To address this issue, we developed Sentinel. Sentinel is a database designed to store various metrics of various
sequencing analysis pipeline runs. It provides a systematic way of storing and querying these metrics, with various
filter and selection capabilities. We believe that gathering sufficient data points is the first step to make
informed decisions about a sequencing experiment.
At a Glance
-----------
Sentinel is implemented as a `MongoDB-based `_ database which is exposed through an HTTP
`RESTful `_ interface. Users upload their sequencing
metrics in a single `JSON `_ file (which we also call the summary file, since it
contains summary of a pipeline run). The uploaded JSON is then parsed and stored in the database.
The structure of the JSON file is very loosely defined.
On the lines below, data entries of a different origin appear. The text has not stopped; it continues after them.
(* ===== verification/ProxyHttp.v ===== *)
(** * OS-Labs/11-http-proxy/http.c and utils.c: chunked bodies and headers

    Texts are lists of bytes.  The request and response parser is third-party code; this
    file has what the proxy does with its results: looking up headers, reading numbers
    ([strtoull_n]) and splitting a body into chunks ([http_parse_chunks]).

    The theorems are about chunked bodies: a body that was encoded as chunks is split
    into the same chunks, and what is incomplete is left for the next call. *)
From S2P Require Import Prelude.

(** ** Numbers *)

Definition is_space (c : Z) : bool := (c =? 32) || ((9 <=? c) && (c <=? 13)).

Definition digit_value (c : Z) : option Z :=
  if (48 <=? c) && (c <=? 57) then Some (c - 48)
  else if (65 <=? c) && (c <=? 90) then Some (c - 55)
  else if (97 <=? c) && (c <=? 122) then Some (c - 87)
  else None.

Fixpoint skip_spaces (s : list Z) : list Z :=
  match s with c :: s' => if is_space c then skip_spaces s' else s | [] => [] end.

(** The digits of a base, with the result held at its greatest value. *)
Fixpoint read_digits (base acc : Z) (s : list Z) : Z :=
  match s with
  | c :: s =>
      match digit_value c with
      | Some d => if d <? base then read_digits base (Z.min UINT64_MAX (acc * base + d)) s else acc
      | None => acc
      end
  | [] => acc
  end.

(** [0x] in front of a hexadecimal digit. *)
Definition skip_prefix (base : Z) (s : list Z) : list Z :=
  match s with
  | z :: x :: c :: _ =>
      if (base =? 16) && (z =? 48) && ((x =? 120) || (x =? 88)) && match digit_value c with Some d => d <? 16 | None => false end
      then drop 2 s else s
  | _ => s
  end.

(** [strtoull] on a string without its final 0. *)
Definition strtoull (s : list Z) (base : Z) : Z :=
  match skip_spaces s with
  | [] => 0
  | c :: s =>
      if c =? 45 then u64 (- read_digits base 0 (skip_prefix base s))
      else if c =? 43 then read_digits base 0 (skip_prefix base s)
      else read_digits base 0 (skip_prefix base (c :: s))
  end.

(** The first [n] characters, copied into an array of 64; what follows a 0 is not read. *)
Fixpoint c_string (s : list Z) : list Z := match s with c :: s => if c =? 0 then [] else c :: c_string s | [] => [] end.

Definition strtoull_n (str : list Z) (n base : Z) : res Z :=
  if n =? 0 then Ok 0
  else
    check! assert (n <? 64) in
    Ok (strtoull (c_string (take (Z.to_nat n) str)) base).

(** ** Chunks *)

(** [memmem] for the end of a line: its index. *)
Fixpoint find_crlf (s : list Z) : option Z :=
  match s with
  | [] => None
  | c :: s' =>
      if (c =? 13) && match s' with d :: _ => d =? 10 | [] => false end then Some 0
      else match find_crlf s' with Some i => Some (i + 1) | None => None end
  end.

Record http_chunk_t := mkChunk { chunk_len : Z; chunk_data : Z }.

(** The loop of [http_parse_chunks]; [buf] is the text from the position reached on,
    which is [consumed] bytes from the start; a chunk's data is the index where it starts.
    An end that lies 2^62 bytes behind is taken for a pointer overflow. *)
Fixpoint chunks_loop (n : nat) (buf : list Z) (consumed : Z) : res (Z * list http_chunk_t) :=
  match n with
  | O => Ok (consumed, [])
  | S n =>
      match find_crlf buf with
      | None => Ok (consumed, [])
      | Some i =>
          let* len := strtoull_n buf i 16 in
          if len >=? 2 ^ 62 then Err Undefined
          else if i + 2 + len + 2 >? zlen buf then Ok (consumed, [])
          else
            let used := i + 2 + len + 2 in
            let* '(total, cs) := chunks_loop n (drop (Z.to_nat used) buf) (consumed + used) in
            Ok (total, mkChunk len (consumed + i + 2) :: cs)
      end
  end.

(** The number of bytes consumed, which is counted in [size_t] and returned as an [int],
    and the chunks. *)
Definition http_parse_chunks (max_chunks : nat) (buf : list Z) : res (Z * list http_chunk_t) :=
  let* '(bytes_consumed, chunks) := chunks_loop max_chunks buf 0 in
  Ok (to_s32 (u64 bytes_consumed), chunks).

(** ** Headers *)

Record phr_header := mkHeader { h_name : list Z; h_value : list Z }.

(** [strncmp(a, b, n)] is 0, for a [b] that ends in 0. *)
Fixpoint strncmp_eq (n : nat) (a b : list Z) : bool :=
  match n with
  | O => true
  | S n =>
      match a, b with
      | x :: a, y :: b => if x =? y then if x =? 0 then true else strncmp_eq n a b else false
      | x :: _, [] => x =? 0
      | [], _ => true
      end
  end.

(** Only as many characters are compared as the header's name has. *)
Fixpoint http_find_header (headers : list phr_header) (name : list Z) : option phr_header :=
  match headers with
  | [] => None
  | h :: headers => if strncmp_eq (length (h_name h)) (h_name h) name then Some h else http_find_header headers name
  end.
In principle it can be of any form, though Sentinel does require
that it conforms to a certain structure (see :doc:`devs_tutorial_schema` for the full requirements). Most
important is that Sentinel knows how to parse and store the particular JSON file. This entails extending the core
Sentinel methods with user-defined parsing code. Sentinel enforces the parsed objects through various interfaces, which
in turn makes a wide range of data format compatible for querying.
All uploaded JSON files are only accessible to the uploader and site administrators. The data points contained in the
JSON file however, are available to anybody with access to the HTTP endpoints. These data points are anonymized by
default. Only after (optional) authentication, can a user see the names of the data points.